WHAT YOU WILL DO — Once the line containing "es_cycle : re_in_cycle" is found in the records below, return it and each following line exactly, up to and including the line containing "elem_of_elements in Hp.", and nothing else.
************
(** [f] imports [t], both in scope and different. *)
Definition imports_pos (deps : list ModuleDep) (f t : nat) : Prop :=
  ∃ d, d ∈ deps ∧ path_index sorted !! d_from d = Some f
       ∧ path_index sorted !! d_to d = Some t ∧ f ≠ t.

Definition graph_of (deps : list ModuleDep) (g : Graph) : Prop :=
  graph_ok (length sorted) g
  ∧ ∀ f t, f < length sorted → t ∈ prereqs g !!! f ↔ imports_pos deps f t.

Lemma graph_of_nil :
  graph_of [] (mkGraph (replicate (length sorted) ∅) (replicate (length sorted) [])).
Proof.
  assert (∀ i, i < length sorted → replicate (length sorted) (∅ : gset nat) !!! i = ∅) as Hp
    by (intros; by apply lookup_total_replicate_2).
  assert (∀ i, i < length sorted → replicate (length sorted) ([] : list nat) !!! i = []) as Hd
    by (intros; by apply lookup_total_replicate_2).
  split; [split; simpl|]; simpl.
  - apply length_replicate.
  - apply length_replicate.
  - intros t f Ht. rewrite Hd by done. split; [by intros ?%elem_of_nil|].
    intros [Hf Hin]. rewrite Hp in Hin by done. set_solver.
  - intros f t Hf. rewrite Hp by done. set_solver.
  - intros t Ht. rewrite Hd by done. apply NoDup_nil_2.
  - intros f t Hf. rewrite Hp by done. split; [set_solver|].
    by intros (d & ?%elem_of_nil & _).
Qed.

Lemma imports_pos_snoc deps d f t :
  imports_pos (deps ++ [d]) f t
  ↔ imports_pos deps f t ∨ (path_index sorted !! d_from d = Some f
                            ∧ path_index sorted !! d_to d = Some t ∧ f ≠ t).
Proof.
  unfold imports_pos. setoid_rewrite elem_of_app. setoid_rewrite list_elem_of_singleton. split.
  - intros (d' & [?| ->] & ?); [left; by exists d'|by right].
  - intros [(d' & ? & ?)|?]; [exists d'; auto|exists d; auto].
Qed.

Lemma graph_of_snoc deps g d :
  graph_of deps g → graph_of (deps ++ [d]) (add_dep (path_index sorted) g d).
Proof.
  intros [Hg Hsem]. unfold add_dep.
  destruct (path_index sorted !! d_from d) as [fi|] eqn:Ef.
  2:{ split; [done|]. intros f t Hf. rewrite imports_pos_snoc, Hsem by done. naive_solver. }
  destruct (path_index sorted !! d_to d) as [ti|] eqn:Et.
  2:{ split; [done|]. intros f t Hf. rewrite imports_pos_snoc, Hsem by done. naive_solver. }
  destruct (Nat.eqb_spec fi ti) as [->|Hne].
  { split; [done|]. intros f t Hf. rewrite imports_pos_snoc, Hsem by done. naive_solver. }
  pose proof (path_index_lookup _ _ Ef) as (mf & Hmf%lookup_lt_Some & _).
  pose proof (path_index_lookup _ _ Et) as (mt & Hmt%lookup_lt_Some & _).
  case_decide as Hin.
  { split; [done|]. intros f t Hf. rewrite imports_pos_snoc, Hsem by done.
    split; [by left|]. intros [?|(Hf' & Ht' & _)]; [done|].
    rewrite <-Hsem by done. rewrite Ef in Hf'. rewrite Et in Ht'. by simplify_eq. }
  assert (∀ f, alter (λ s : gset nat, {[ti]} ∪ s) fi (prereqs g) !!! f
               = if decide (f = fi) then {[ti]} ∪ prereqs g !!! fi else prereqs g !!! f) as Hpre.
  { intros f. case_decide as Hff; [subst f|by apply list_lookup_total_alter_ne].
    by rewrite list_lookup_total_alter_eq by (by rewrite (go_prereqs _ _ Hg)). }
  assert (∀ t, alter (λ l, l ++ [fi]) ti (dependents g) !!! t
               = if decide (t = ti) then dependents g !!! ti ++ [fi] else dependents g !!! t) as Hdep.
  { intros t. case_decide as Htt; [subst t|by apply list_lookup_total_alter_ne].
    by rewrite list_lookup_total_alter_eq by (by rewrite (go_dependents _ _ Hg)). }
  assert (∀ f t, f < length sorted →
            t ∈ alter (λ s : gset nat, {[ti]} ∪ s) fi (prereqs g) !!! f
            ↔ t ∈ prereqs g !!! f ∨ (f = fi ∧ t = ti)) as Hin'.
  { intros f t Hf. rewrite Hpre. case_decide; subst; set_solver. }
  split; [split; simpl|]; simpl.
  - rewrite length_alter. apply (go_prereqs _ _ Hg).
  - rewrite length_alter. apply (go_dependents _ _ Hg).
  - intros t f Ht. rewrite Hdep. assert (f ∈ dependents g !!! t ↔ f < length sorted ∧ t ∈ prereqs g !!! f)
      as Hdual by (by apply (go_dual _ _ Hg)).
    case_decide as Htt.
    + subst t. rewrite elem_of_app, list_elem_of_singleton, Hdual. split.
      * intros [[? ?]| ->]; [split; [done|]; apply Hin'; auto|].
        split; [done|]. apply Hin'; auto.
      * intros [Hf [?|[-> _]]%Hin']; auto.
    + rewrite Hdual. split; intros [Hf Ht']; (split; [done|]); apply Hin' in Ht' || apply Hin';
        naive_solver.
  - intros f t Hf. rewrite Hin' by done. intros [?|[-> ->]]; [by apply (go_range _ _ Hg)|done].
  - intros t Ht. rewrite Hdep. case_decide as Htt; [subst t|by apply (go_nodup _ _ Hg)].
    apply NoDup_app. split_and!; [by apply (go_nodup _ _ Hg)| |apply NoDup_singleton].
    intros x Hx ->%list_elem_of_singleton. by apply (go_dual _ _ Hg) in Hx as [_ ?].
  - intros f t Hf. rewrite Hin', Hsem, imports_pos_snoc by done. split.
    + intros [?|[-> ->]]; [by left|by right].
    + intros [?|(? & ? & _)]; [by left|right]. split; congruence.
Qed.

Lemma dep_graph_ok deps : graph_of deps (dep_graph sorted deps).
Proof.
  unfold dep_graph. induction deps as [|d deps IH] using rev_ind; [apply graph_of_nil|].
  rewrite foldl_snoc. by apply graph_of_snoc.
Qed.
End GraphProofs.

(** ** Emitting the entries *)

Definition path_at (sorted : list ModuleStats) (i : nat) : string :=
  default "" (m_path <$> sorted !! i).

Record entry_spec (sorted : list ModuleStats) (g : Graph) (st : Kahn) (i : nat)
    (e : ReadingOrderEntry) : Prop := {
  es_path : re_path e = path_at sorted i;
  es_cycle : re_in_cycle e = k_in_cycle st !!! i;
  es_depends q : q ∈ re_depends_on e ↔ ∃ t, t ∈ prereqs g !!! i ∧ q = path_at sorted t;
}.

Lemma entry_at_ok sorted g is_entry st i :
  graph_ok (length sorted) g → i < length sorted →
  ∃ e, entry_at sorted g is_entry st i = Some e ∧ entry_spec sorted g st i e.
Proof.
  intros Hg Hi. destruct (lookup_lt_is_Some_2 sorted i Hi) as [m Hm].
  unfold entry_at. rewrite Hm. simpl.
  destruct (mapM_total (λ p, m_path <$> sorted !! p) (sort_by Nat.leb (elements (prereqs g !!! i))))
    as [ds Hds].
  { intros p Hp. rewrite elem_of_sort_by, elem_of_elements in Hp.
    destruct (go_range _ _ Hg i p Hi Hp) as [Hp' _].
    destruct (lookup_lt_is_Some_2 sorted p Hp') as [m' ->]. by eexists. }
  rewrite Hds. simpl. eexists. split; [done|]. split; simpl; [|done|].
  - unfold path_at. by rewrite Hm.
  - intros q. rewrite (elem_of_mapM _ _ _ _ Hds).
    setoid_rewrite elem_of_sort_by. setoid_rewrite elem_of_elements. unfold path_at.
    split; intros (t & Ht & Hq); exists t; (split; [done|]).
    + by rewrite Hq.
    + destruct (go_range _ _ Hg i t Hi Ht) as [Ht' _].
      destruct (lookup_lt_is_Some_2 sorted t Ht') as [m' Hm']. rewrite Hm' in *. by subst.
Qed.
************
PROBLEM SOLUTION —
  es_cycle : re_in_cycle e = k_in_cycle st !!! i;
  es_depends q : q ∈ re_depends_on e ↔ ∃ t, t ∈ prereqs g !!! i ∧ q = path_at sorted t;
}.

Lemma entry_at_ok sorted g is_entry st i :
  graph_ok (length sorted) g → i < length sorted →
  ∃ e, entry_at sorted g is_entry st i = Some e ∧ entry_spec sorted g st i e.
Proof.
  intros Hg Hi. destruct (lookup_lt_is_Some_2 sorted i Hi) as [m Hm].
  unfold entry_at. rewrite Hm. simpl.
  destruct (mapM_total (λ p, m_path <$> sorted !! p) (sort_by Nat.leb (elements (prereqs g !!! i))))
    as [ds Hds].
  { intros p Hp. rewrite elem_of_sort_by, elem_of_elements in Hp.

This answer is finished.